Stripper flow table drains into empty fiver with lid.

Heavier particles settle to the bottom.

This is the intake side of my system.

When fluid level rises it flows into a second fiver.

Picture below shows overall side view of stripper collection system.

I used some electrical connectors with gaskets made to house exterior

wiring to fasten the two fivers together.  I use MC and the system does

not leak.  The fluid flows into the second fiver on the right.  The heat

band is toward the bottom (heat rises, fluid at bottom and not always

at the top depending on stripping process).  The uptake tube goes

through the lid on this side down to the bottom.  The uptake tube has a

metal screen/cone fitting from Benco.  This tube runs to the pump.

This is the top view from strip table down into intake fiver. 

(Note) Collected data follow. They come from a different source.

(** The wrapped ids of zh2text.py; no lookup raises. *)
Lemma zhtext_wrapped_ok (ml : Z) (c2s : gmap (list N) (list N)) (text : list N) :
  ZhText.wrapped (ZhText.new ml c2s) text
    = Ok ([2] ++ (GraphemicSpec.symbol_id (ZhText.build_stroke2idx c2s)
                    <$> ZhText.text_to_strokes (ZhText.new ml c2s) text) ++ [3]).
Proof.
  unfold ZhText.wrapped.
  rewrite (for_each_pure _ _ _ (zhtext_stroke_idx_ok ml c2s)), bind_Ok.
  cbn [ZhText.stroke2idx ZhText.new ZhText._build_stroke_vocab].
  destruct (numbers_reserved _ _ (build_stroke2idx_numbers c2s)) as ((_ & _ & Hcls & Hsep) & _).
  unfold getitem. rewrite Hcls, Hsep. reflexivity.
Qed.

(** A symbol that is not the string "[PAD]" never gets the id of PAD. *)
Lemma symbol_id_nonzero (St : list (list N)) (m : gmap (list N) nat) (s : list N) :
  VocabSpec.numbers (special_tokens ++ St) m → s ≠ pad_token →
  GraphemicSpec.symbol_id m s ≠ 0.
Proof.
  intros Hm Hs. unfold GraphemicSpec.symbol_id.
  destruct (m !! s) as [i|] eqn:E; cbn; [|done].
  intros ->. apply Hm in E.
  change ((special_tokens ++ St) !! 0) with (Some pad_token) in E. congruence.
Qed.

(** The ids of a character: one per symbol of its entry, each 4 or more, or
    the single id 1. *)
Lemma char_ids_present (c2s : gmap (list N) (list N)) (ch : N) (v : list N) :
  c2s !! [ch] = Some v →
  GraphemicSpec.char_ids c2s (Stroke.build_stroke2id c2s) ch
    = (λ c, GraphemicSpec.symbol_id (Stroke.build_stroke2id c2s) [c]) <$> v ∧
  length (GraphemicSpec.char_ids c2s (Stroke.build_stroke2id c2s) ch) = length v ∧
  Forall (λ i, 4 ≤ i) (GraphemicSpec.char_ids c2s (Stroke.build_stroke2id c2s) ch).
Proof.
  intros Hv. unfold GraphemicSpec.char_ids, GraphemicSpec.char_symbols. rewrite Hv.
  unfold chars. rewrite <- list_fmap_compose. split_and!; [done|by rewrite length_fmap|].
  apply Forall_fmap, Forall_forall. intros c Hc.
  destruct (numbers_reserved _ _ (build_stroke2id_numbers c2s)) as (_ & _ & Hd).
  destruct (Hd [c]) as (i & Hi & Hge).
  - apply sorted_elem_of, elem_of_stroke_set. by exists [ch], v, c.
  - unfold compose, GraphemicSpec.symbol_id. by rewrite Hi.
Qed.

Lemma char_ids_absent (c2s : gmap (list N) (list N)) (ch : N) :
  c2s !! [ch] = None →
  GraphemicSpec.char_ids c2s (Stroke.build_stroke2id c2s) ch = [1].
Proof.
  intros Hv. unfold GraphemicSpec.char_ids, GraphemicSpec.char_symbols. rewrite Hv.
  cbn [fmap list_fmap]. unfold GraphemicSpec.symbol_id.
  destruct (numbers_reserved _ _ (build_stroke2id_numbers c2s)) as ((_ & -> & _) & _).
  done.
Qed.

(** ** Loading the decomposition table *)

Lemma split_go_nonempty (cur s : list N) : Forall (λ f, f ≠ []) (split_go cur s).
Proof.
  revert cur. induction s as [|c s IH]; intros cur; cbn [split_go].
  - destruct cur; [constructor|]. by constructor.
  - destruct (isspace c); [|apply IH].
    destruct cur; [apply IH|]. constructor; [done|apply IH].
Qed.

(** The fields [s.split()] returns are never empty. *)
Lemma split_nonempty (s : list N) : Forall (λ f, f ≠ []) (split s).
Proof. apply split_go_nonempty. Qed.

(** A line with fewer than two fields changes neither loader's mapping. *)
Lemma load_line_short (m : gmap (list N) (list N)) (line : list N) :
  length (split (strip line)) < 2 →
  Stroke.load_line m line = m ∧ ZhText.load_line m line = m.
Proof.
  intros Hlen. unfold Stroke.load_line, ZhText.load_line.
  destruct (split (strip line)) as [|p0 [|p1 ps]] eqn:E; cbn in Hlen; try lia.
  - split; [done|]. destruct (strip line); [done|]. by destruct (startswith _ _).
  - split; [done|]. destruct (strip line); [done|]. by destruct (startswith _ _).
Qed.

(** A blank line changes neither loader's mapping. *)
Lemma load_line_blank (m : gmap (list N) (list N)) (line : list N) :
  strip line = [] → Stroke.load_line m line = m ∧ ZhText.load_line m line = m.
Proof. intros E. unfold Stroke.load_line, ZhText.load_line. by rewrite E. Qed.
(** * pdf2img: a shallow embedding of [mupdf.py]

    The script converts every page of a PDF into an image file.  Two
    functions carry the behaviour: [process_page] (open the document, load
    and rasterise one page, encode it, write one file, close the document)
    and [pdf_to_jpeg] (create the output directory, probe the page count,
    run one [process_page] per page, sequentially or on a process pool).

    The embedding keeps the program's shape:
    - a Python [str] is a [string] (its UTF-8 bytes; the characters the
      program looks at, the separator, the dot and the letters of the
      format names, are ASCII); [bytes] is [list byte]; an [int] is [Z],
      a page number [nat], as [range] produces it;
    - the collaborating libraries (PyMuPDF, Pillow, the operating system)
      are the fields of a [Library] class.  Each call may fail, and its
      answer is a function of its arguments: the input PDF and the
      permissions of the file system do not change while the script runs;
    - effects are threaded through a [world] (file system, table of open
      documents, clock reads, trace of observable events) by a state and
      exception monad [M]; an exception leaves the world as it was when
      it was raised;
    - [os.path], [str.lower], [str(int)] and [base64.b64encode] are
      written out, since the claims depend on what they compute, and so
      are the directories [os.makedirs] goes through;
    - in parallel mode the order in which the pool completes the tasks is
      a parameter [sched] of [pdf_to_jpeg]; a task's only shared effect is
      the one file it writes, so tasks are run whole, in that order.

    Definitions come first; the lemmas start at the line of equal signs. *)

From Stdlib Require Import String Ascii List ZArith NArith QArith Lia Permutation.
From Stdlib Require Import DecimalString DecimalNat.
From Stdlib.Strings Require Import Byte.
From stdpp Require Import base gmap strings list.

Open Scope string_scope.

(** ** Python strings *)

Module Str.

(** [str.lower], character by character.  Only A..Z change; the format
    names compared against are ASCII, and no character outside ASCII
    lowers into one of their letters. *)
Definition lower_char (c : ascii) : ascii :=
  if (Ascii.leb "A" c && Ascii.leb c "Z")%bool
  then ascii_of_N (N_of_ascii c + 32)
  else c.

Fixpoint lower (s : string) : string :=
  match s with
  | EmptyString => EmptyString
  | String c r => String (lower_char c) (lower r)
  end.

(** [str(n)] for a non-negative integer: decimal, no leading zero. *)
Definition of_nat (n : nat) : string :=
  NilEmpty.string_of_uint (Nat.to_uint n).

(** [c in s] *)
Fixpoint contains (c : ascii) (s : string) : bool :=
  match s with
  | EmptyString => false
  | String x r => Ascii.eqb x c || contains c r
  end.

(** [s.startswith(c)] and [s.endswith(c)] for a one-character [c]. *)
Definition startswith (c : ascii) (s : string) : bool :=
  match s with
  | String x _ => Ascii.eqb x c
  | EmptyString => false
  end.

Fixpoint endswith (c : ascii) (s : string) : bool :=
  match s with
  | EmptyString => false
  | String x EmptyString => Ascii.eqb x c
  | String _ r => endswith c r
  end.

(** Split at the last occurrence of [c]: [Some (s[:i], s[i+1:])] with
    [i = s.rfind(c)], [None] when [rfind] answers -1. *)
Fixpoint rsplit (c : ascii) (s : string) : option (string * string) :=
  match s with
  | EmptyString => None
  | String x r =>
      match rsplit c r with
      | Some (a, b) => Some (String x a, b)
      | None => if Ascii.eqb x c then Some (EmptyString, r) else None
      end
  end.

(** Every character of [s] is [c]. *)
Fixpoint all_char (c : ascii) (s : string) : bool :=
  match s with
  | EmptyString => true
  | String x r => Ascii.eqb x c && all_char c r
  end.

(** [s.rstrip(c)] for a one-character [c]. *)
Fixpoint rstrip (c : ascii) (s : string) : string :=
  match s with
  | EmptyString => EmptyString
  | String x r =>
      match rstrip c r with
      | EmptyString => if Ascii.eqb x c then EmptyString else String x EmptyString
      | r' => String x r'
      end
  end.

Fresh drum is to left.  I’ll pull the uptake tube from the other fiver,

plunk it down into the fresh and run it through the pump, table, intake

and flow over into the uptake fiver.  This starts me off or replenishes

as I use up stripper.  Once I have 7 or 8 gallons run through as needed

so at least half the uptake fiver is filled I just pull the uptake tube from

the drum and drop it into the uptake fiver.  It works very well.  Minimizes

evaporation, keeps heavy matter away from the screen, keeps stock of

stripper cleaner longer, and minimizes waste.  Notice in first photo above

about 3” of sludge?  That’s 3 months worth of waste.  I have a 55 gallon

waste drum used as “pre-wash”.  When it’s filled, I’ll have it hauled off.

Right now it’s only a little over half filled and it’s been two years since I

started using it.  However, it holds the last 5 years of what I had stored

before the drum.  This is just stripper/solvent residue.  I scoop out sludge

and put it in a plastic tub with loose lid stored under my strip table.  Here

it evaporates further.  Solid chunks get dumped into the “pre-wash” drum

along with cleaning solvents and stuff from the spray booth.  Every month

or so on a nice warm day I pop the lid and let it evaporate.  One day

evaporation usually drops the level in the drum by up to an inch.